- _What is needed_
Below are some records; work out how many of their lines contain "SetMark" and give the number only.

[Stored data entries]

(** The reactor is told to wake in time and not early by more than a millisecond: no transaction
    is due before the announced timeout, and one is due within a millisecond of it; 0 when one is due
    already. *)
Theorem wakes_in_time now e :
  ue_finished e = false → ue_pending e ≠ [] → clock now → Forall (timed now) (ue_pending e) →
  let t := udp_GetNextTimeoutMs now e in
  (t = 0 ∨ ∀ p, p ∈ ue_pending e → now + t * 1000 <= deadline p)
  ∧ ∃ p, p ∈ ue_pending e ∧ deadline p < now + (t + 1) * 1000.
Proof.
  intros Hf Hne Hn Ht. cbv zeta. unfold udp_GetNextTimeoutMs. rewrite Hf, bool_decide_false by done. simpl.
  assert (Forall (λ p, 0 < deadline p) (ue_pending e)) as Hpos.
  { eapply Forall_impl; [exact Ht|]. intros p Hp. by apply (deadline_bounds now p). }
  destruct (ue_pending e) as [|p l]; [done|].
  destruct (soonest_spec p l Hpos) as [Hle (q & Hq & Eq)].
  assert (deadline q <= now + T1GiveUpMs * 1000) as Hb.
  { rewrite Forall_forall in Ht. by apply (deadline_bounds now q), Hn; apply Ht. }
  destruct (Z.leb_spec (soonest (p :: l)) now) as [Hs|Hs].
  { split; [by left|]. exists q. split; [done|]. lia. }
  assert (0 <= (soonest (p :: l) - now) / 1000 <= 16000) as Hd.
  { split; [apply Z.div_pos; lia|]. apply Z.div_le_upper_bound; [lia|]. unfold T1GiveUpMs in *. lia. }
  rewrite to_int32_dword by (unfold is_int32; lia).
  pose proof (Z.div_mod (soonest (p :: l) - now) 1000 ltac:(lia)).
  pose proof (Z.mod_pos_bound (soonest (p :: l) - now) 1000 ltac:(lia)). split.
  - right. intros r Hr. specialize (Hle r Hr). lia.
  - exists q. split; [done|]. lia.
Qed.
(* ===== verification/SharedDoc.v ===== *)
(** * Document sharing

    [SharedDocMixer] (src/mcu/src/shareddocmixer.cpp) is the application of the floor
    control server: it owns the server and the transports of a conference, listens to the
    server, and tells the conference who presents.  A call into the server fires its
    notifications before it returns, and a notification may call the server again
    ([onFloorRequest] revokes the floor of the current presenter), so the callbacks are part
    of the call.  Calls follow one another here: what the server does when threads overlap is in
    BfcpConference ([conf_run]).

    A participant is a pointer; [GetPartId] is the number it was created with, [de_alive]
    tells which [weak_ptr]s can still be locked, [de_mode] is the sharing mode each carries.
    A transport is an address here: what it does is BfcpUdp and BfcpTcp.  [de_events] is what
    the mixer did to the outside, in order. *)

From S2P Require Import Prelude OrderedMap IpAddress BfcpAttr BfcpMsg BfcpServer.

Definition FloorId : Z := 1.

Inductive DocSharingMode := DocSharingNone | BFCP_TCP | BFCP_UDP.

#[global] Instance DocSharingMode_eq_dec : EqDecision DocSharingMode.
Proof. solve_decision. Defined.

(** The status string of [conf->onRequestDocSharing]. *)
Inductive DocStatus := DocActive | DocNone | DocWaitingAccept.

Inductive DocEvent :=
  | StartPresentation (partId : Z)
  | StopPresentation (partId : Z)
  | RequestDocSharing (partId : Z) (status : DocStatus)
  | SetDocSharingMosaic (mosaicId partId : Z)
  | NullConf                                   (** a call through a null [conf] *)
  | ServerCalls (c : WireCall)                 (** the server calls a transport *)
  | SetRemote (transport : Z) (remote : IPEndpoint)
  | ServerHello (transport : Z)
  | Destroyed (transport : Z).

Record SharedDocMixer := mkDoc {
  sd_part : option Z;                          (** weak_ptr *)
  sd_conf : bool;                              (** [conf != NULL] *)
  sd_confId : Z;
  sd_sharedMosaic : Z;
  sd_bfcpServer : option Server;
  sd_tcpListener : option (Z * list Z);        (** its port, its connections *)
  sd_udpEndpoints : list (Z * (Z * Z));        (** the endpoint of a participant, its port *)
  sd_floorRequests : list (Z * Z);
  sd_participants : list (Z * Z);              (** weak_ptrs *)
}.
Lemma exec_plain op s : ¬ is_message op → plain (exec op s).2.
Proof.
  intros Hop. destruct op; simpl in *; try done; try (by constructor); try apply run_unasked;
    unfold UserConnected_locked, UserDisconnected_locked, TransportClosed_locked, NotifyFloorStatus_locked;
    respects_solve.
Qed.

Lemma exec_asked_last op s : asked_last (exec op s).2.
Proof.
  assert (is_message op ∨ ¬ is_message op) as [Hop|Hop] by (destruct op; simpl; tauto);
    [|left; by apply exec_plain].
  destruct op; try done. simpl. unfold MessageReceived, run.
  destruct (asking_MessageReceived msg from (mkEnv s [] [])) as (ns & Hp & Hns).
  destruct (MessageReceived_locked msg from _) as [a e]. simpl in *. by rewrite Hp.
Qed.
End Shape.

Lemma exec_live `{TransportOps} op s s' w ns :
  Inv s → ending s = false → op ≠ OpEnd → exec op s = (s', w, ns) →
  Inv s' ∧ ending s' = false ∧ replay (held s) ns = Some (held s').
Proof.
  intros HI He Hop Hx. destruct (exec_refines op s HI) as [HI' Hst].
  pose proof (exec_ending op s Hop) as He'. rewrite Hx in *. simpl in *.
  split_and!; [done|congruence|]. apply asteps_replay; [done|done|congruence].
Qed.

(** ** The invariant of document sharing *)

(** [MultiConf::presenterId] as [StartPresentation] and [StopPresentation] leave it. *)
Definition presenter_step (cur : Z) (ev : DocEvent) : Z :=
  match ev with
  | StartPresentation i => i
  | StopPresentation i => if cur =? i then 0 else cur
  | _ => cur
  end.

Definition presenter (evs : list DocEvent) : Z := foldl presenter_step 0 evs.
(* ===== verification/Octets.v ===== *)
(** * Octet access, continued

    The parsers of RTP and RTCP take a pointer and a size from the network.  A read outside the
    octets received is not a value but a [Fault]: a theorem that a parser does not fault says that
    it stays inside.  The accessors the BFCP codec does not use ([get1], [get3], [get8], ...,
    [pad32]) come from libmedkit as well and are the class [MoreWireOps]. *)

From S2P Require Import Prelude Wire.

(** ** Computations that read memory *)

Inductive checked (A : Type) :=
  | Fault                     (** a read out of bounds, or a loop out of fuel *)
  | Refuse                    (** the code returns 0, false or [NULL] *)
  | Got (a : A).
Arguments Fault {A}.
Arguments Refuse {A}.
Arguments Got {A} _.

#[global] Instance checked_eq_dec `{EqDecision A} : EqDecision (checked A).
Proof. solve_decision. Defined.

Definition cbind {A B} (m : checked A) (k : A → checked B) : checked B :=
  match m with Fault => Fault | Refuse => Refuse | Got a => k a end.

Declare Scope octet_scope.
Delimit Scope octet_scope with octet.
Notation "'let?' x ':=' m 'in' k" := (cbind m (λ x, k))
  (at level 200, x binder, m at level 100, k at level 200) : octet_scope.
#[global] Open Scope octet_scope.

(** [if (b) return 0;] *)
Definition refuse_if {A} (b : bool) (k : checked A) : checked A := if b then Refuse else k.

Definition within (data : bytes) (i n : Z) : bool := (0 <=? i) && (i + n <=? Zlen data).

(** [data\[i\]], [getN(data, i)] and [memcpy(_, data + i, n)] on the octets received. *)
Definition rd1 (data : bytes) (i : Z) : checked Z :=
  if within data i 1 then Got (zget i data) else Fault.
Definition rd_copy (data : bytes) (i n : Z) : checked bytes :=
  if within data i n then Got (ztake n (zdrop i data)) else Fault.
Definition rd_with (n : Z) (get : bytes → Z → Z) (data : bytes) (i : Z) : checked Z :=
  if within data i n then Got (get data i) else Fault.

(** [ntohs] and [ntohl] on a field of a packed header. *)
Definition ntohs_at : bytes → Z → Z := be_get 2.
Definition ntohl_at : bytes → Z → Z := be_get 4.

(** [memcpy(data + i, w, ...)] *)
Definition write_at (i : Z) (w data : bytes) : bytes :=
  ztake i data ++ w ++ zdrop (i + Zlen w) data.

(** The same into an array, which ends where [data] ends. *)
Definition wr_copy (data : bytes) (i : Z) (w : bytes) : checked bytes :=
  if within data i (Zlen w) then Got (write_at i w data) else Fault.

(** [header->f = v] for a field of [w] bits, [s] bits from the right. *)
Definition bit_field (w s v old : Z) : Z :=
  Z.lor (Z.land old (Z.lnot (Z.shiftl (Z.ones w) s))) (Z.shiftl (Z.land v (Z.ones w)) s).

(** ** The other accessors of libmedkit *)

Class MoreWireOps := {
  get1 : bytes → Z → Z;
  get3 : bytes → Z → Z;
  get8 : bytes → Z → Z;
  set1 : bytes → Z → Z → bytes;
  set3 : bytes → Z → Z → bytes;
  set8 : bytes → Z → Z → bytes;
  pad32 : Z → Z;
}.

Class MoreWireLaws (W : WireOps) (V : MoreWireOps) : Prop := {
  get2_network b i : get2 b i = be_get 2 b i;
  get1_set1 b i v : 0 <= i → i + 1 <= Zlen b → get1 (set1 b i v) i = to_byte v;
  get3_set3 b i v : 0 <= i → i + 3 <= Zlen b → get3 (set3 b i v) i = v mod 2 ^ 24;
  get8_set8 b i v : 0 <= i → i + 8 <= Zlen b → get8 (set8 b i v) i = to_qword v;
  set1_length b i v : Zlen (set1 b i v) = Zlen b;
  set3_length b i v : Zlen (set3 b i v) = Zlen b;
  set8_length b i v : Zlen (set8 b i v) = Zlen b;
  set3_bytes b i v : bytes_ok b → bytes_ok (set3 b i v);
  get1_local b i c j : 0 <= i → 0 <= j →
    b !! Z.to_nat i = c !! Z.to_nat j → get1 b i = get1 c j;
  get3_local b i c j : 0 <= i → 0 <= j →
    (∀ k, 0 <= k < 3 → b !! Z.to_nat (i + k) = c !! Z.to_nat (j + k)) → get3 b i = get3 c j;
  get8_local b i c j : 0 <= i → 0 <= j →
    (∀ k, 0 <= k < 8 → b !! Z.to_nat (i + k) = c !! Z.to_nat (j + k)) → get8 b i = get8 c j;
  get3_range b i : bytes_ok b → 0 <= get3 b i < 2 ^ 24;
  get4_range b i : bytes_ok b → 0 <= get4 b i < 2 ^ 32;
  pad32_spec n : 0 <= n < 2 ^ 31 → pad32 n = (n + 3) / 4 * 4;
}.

---

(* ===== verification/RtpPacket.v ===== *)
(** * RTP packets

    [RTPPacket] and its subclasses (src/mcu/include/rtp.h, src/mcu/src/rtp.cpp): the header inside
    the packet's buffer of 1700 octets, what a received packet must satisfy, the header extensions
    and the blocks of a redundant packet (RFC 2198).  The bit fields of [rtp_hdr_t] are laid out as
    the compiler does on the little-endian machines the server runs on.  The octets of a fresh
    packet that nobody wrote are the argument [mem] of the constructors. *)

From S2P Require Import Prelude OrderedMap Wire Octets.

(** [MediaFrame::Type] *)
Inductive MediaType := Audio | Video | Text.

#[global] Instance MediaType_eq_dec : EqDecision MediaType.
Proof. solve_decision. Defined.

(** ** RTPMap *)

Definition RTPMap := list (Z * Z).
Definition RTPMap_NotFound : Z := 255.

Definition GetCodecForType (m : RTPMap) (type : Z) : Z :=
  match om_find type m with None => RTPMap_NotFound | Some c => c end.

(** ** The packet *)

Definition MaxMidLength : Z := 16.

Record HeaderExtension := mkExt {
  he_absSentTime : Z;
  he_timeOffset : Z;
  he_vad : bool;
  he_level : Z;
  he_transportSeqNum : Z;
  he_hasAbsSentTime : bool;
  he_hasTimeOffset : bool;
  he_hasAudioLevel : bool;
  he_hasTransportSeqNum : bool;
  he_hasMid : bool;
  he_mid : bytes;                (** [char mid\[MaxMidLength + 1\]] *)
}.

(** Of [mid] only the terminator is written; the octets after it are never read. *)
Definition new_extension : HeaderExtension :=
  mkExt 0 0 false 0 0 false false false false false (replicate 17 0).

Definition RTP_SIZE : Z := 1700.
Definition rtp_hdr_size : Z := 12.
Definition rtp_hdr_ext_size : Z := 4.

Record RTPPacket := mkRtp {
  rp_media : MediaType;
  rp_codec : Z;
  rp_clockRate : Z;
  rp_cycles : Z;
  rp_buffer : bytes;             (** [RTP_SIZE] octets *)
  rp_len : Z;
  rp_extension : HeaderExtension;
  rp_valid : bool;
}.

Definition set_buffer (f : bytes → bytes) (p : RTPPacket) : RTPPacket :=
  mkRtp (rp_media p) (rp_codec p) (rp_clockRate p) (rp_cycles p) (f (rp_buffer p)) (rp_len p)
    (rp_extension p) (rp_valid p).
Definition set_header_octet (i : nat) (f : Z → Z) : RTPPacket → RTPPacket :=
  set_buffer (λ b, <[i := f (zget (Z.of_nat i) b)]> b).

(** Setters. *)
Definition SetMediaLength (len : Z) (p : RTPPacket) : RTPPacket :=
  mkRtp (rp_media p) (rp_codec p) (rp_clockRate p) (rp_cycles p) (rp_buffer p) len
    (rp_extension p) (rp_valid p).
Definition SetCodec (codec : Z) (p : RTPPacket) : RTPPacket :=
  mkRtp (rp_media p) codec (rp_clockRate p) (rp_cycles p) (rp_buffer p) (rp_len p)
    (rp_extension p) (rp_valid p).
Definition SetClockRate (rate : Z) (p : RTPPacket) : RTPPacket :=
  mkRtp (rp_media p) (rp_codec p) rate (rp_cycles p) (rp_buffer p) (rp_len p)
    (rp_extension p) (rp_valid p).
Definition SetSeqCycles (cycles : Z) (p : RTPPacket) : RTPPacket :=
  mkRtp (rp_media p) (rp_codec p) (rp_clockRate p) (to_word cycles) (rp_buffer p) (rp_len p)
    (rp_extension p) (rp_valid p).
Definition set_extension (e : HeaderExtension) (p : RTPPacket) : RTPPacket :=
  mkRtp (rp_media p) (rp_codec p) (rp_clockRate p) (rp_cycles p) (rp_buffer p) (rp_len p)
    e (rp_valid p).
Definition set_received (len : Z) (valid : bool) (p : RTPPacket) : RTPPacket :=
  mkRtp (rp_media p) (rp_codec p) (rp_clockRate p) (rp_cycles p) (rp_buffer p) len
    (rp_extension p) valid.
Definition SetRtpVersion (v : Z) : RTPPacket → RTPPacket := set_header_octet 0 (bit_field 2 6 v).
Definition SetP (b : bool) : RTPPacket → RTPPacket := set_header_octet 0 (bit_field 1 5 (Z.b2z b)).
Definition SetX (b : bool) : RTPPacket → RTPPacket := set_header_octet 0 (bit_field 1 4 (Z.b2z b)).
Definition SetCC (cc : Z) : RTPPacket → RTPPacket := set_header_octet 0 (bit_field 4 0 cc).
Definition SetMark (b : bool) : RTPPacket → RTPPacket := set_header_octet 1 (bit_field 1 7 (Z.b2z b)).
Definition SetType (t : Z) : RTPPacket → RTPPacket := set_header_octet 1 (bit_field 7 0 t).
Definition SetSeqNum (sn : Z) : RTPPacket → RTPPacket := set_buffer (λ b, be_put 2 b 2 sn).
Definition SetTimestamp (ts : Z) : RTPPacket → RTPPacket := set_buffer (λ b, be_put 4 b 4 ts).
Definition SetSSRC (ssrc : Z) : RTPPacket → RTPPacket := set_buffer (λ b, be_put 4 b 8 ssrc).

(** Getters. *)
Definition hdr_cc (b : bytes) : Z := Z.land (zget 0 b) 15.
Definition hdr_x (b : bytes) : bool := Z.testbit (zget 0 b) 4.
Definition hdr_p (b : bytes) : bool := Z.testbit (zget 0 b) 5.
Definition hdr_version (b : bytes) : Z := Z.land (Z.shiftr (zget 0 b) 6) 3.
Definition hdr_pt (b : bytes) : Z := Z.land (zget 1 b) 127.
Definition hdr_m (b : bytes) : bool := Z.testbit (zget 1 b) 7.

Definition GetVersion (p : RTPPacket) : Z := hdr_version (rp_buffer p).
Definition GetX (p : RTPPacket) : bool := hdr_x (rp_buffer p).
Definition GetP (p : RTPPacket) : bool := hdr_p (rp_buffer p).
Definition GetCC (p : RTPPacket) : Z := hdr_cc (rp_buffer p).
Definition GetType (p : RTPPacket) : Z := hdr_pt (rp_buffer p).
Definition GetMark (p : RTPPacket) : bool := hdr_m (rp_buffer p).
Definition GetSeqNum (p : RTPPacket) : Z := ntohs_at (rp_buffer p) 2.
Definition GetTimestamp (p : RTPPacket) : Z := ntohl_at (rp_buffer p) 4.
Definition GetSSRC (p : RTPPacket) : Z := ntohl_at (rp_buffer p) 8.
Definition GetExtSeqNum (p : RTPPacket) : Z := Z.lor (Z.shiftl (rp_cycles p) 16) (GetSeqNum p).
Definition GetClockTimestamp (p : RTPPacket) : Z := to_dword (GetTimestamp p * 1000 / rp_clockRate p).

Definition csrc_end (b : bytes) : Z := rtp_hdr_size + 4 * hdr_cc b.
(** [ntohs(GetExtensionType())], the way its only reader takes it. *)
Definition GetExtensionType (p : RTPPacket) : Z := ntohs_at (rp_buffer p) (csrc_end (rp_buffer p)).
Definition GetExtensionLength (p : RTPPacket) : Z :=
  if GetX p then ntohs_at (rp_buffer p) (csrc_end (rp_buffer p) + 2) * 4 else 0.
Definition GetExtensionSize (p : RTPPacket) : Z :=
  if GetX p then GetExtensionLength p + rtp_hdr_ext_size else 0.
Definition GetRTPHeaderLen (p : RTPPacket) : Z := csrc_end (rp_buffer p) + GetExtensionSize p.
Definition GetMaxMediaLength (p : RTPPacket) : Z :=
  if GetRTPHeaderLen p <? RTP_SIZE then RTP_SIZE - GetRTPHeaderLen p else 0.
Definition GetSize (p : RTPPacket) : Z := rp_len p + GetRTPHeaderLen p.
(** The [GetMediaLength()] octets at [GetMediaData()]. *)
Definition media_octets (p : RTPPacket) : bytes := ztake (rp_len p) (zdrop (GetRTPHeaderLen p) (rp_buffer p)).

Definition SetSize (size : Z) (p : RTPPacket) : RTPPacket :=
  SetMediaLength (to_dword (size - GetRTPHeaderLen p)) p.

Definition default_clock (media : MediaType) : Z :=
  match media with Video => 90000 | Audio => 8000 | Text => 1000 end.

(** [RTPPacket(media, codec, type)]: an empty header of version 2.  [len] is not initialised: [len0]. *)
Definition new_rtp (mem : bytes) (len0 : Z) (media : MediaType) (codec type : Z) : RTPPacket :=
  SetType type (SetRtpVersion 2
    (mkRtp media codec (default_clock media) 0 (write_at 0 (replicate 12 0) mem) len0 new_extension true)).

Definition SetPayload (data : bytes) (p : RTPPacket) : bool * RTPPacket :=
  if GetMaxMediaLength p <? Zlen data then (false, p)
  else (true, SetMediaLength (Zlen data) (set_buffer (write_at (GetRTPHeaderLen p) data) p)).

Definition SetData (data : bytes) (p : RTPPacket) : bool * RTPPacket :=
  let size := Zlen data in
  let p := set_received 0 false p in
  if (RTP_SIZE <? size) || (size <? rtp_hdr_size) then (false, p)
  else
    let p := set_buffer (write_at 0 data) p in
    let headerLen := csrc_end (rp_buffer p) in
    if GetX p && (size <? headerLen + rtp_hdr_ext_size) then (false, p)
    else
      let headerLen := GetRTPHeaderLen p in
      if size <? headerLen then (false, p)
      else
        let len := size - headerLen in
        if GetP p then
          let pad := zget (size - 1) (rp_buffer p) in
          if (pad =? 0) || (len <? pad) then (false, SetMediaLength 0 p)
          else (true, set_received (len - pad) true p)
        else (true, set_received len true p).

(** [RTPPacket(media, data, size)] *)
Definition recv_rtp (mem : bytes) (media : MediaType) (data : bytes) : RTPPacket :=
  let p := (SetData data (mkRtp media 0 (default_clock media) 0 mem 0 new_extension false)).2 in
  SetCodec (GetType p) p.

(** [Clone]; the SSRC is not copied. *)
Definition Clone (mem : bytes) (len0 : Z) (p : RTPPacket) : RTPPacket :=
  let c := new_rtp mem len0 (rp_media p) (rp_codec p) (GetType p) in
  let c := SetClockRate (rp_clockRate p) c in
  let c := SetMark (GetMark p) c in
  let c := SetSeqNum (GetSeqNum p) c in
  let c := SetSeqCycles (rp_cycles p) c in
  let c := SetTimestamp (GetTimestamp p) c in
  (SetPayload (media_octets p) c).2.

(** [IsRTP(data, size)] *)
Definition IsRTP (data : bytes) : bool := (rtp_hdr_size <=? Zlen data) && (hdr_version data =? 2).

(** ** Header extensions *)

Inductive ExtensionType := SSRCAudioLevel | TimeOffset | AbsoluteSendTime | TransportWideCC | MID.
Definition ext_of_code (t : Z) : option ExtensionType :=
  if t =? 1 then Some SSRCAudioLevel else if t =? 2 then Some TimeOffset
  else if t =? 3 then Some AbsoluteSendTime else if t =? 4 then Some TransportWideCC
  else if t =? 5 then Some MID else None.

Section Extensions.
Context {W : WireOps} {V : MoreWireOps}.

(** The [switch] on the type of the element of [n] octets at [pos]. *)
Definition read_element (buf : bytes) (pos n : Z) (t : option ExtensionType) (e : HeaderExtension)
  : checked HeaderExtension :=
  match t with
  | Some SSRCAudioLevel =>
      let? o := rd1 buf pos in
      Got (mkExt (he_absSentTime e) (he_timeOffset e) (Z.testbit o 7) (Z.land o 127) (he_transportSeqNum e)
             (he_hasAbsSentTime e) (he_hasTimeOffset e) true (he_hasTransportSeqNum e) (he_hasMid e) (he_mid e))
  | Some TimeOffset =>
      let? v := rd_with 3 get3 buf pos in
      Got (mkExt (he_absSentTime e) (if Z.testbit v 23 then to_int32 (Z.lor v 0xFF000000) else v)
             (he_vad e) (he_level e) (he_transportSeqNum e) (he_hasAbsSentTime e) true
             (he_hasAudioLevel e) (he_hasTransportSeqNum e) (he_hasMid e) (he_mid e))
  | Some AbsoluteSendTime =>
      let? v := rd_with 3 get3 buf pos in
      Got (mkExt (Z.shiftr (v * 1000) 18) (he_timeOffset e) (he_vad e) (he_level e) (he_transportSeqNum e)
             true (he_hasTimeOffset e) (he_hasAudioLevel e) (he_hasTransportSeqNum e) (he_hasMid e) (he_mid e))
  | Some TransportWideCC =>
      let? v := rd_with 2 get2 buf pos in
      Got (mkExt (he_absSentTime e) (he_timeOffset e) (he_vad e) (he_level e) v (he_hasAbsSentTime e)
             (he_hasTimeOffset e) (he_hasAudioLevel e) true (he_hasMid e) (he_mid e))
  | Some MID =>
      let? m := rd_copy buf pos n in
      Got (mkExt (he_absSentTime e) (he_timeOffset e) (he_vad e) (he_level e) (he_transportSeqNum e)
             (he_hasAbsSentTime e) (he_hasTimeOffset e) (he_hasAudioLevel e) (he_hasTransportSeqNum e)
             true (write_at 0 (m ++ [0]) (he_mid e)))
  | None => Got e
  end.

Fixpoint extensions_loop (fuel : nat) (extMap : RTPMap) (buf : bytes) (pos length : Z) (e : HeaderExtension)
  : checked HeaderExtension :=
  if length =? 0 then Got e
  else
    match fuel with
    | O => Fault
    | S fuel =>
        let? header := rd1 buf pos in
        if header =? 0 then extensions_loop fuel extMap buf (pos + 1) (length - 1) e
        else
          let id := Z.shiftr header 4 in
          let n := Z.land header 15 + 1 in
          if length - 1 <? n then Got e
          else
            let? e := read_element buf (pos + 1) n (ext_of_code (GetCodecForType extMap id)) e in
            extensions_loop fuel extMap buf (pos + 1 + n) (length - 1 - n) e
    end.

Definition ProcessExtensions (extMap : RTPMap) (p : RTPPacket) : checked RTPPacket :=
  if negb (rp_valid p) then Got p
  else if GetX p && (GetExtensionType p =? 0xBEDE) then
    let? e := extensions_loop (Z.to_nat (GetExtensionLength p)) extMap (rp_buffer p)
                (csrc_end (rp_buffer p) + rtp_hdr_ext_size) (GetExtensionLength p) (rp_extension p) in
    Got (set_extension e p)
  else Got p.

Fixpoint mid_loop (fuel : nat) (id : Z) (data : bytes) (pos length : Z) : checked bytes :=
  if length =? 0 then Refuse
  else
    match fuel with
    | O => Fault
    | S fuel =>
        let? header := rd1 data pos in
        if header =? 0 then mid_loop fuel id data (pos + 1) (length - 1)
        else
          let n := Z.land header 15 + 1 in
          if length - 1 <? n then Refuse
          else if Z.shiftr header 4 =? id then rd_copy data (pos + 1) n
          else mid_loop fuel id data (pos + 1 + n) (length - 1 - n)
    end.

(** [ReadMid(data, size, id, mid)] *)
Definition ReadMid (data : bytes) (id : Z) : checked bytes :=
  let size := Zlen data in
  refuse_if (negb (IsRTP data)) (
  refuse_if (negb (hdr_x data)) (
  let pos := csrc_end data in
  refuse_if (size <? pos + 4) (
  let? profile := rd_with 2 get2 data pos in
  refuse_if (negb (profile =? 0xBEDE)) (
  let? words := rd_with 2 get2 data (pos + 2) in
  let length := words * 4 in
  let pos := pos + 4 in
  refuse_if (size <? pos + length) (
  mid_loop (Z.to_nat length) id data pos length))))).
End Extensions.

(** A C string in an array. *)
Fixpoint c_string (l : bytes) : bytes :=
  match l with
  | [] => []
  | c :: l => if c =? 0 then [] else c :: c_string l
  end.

- _Solution for this exercise_
2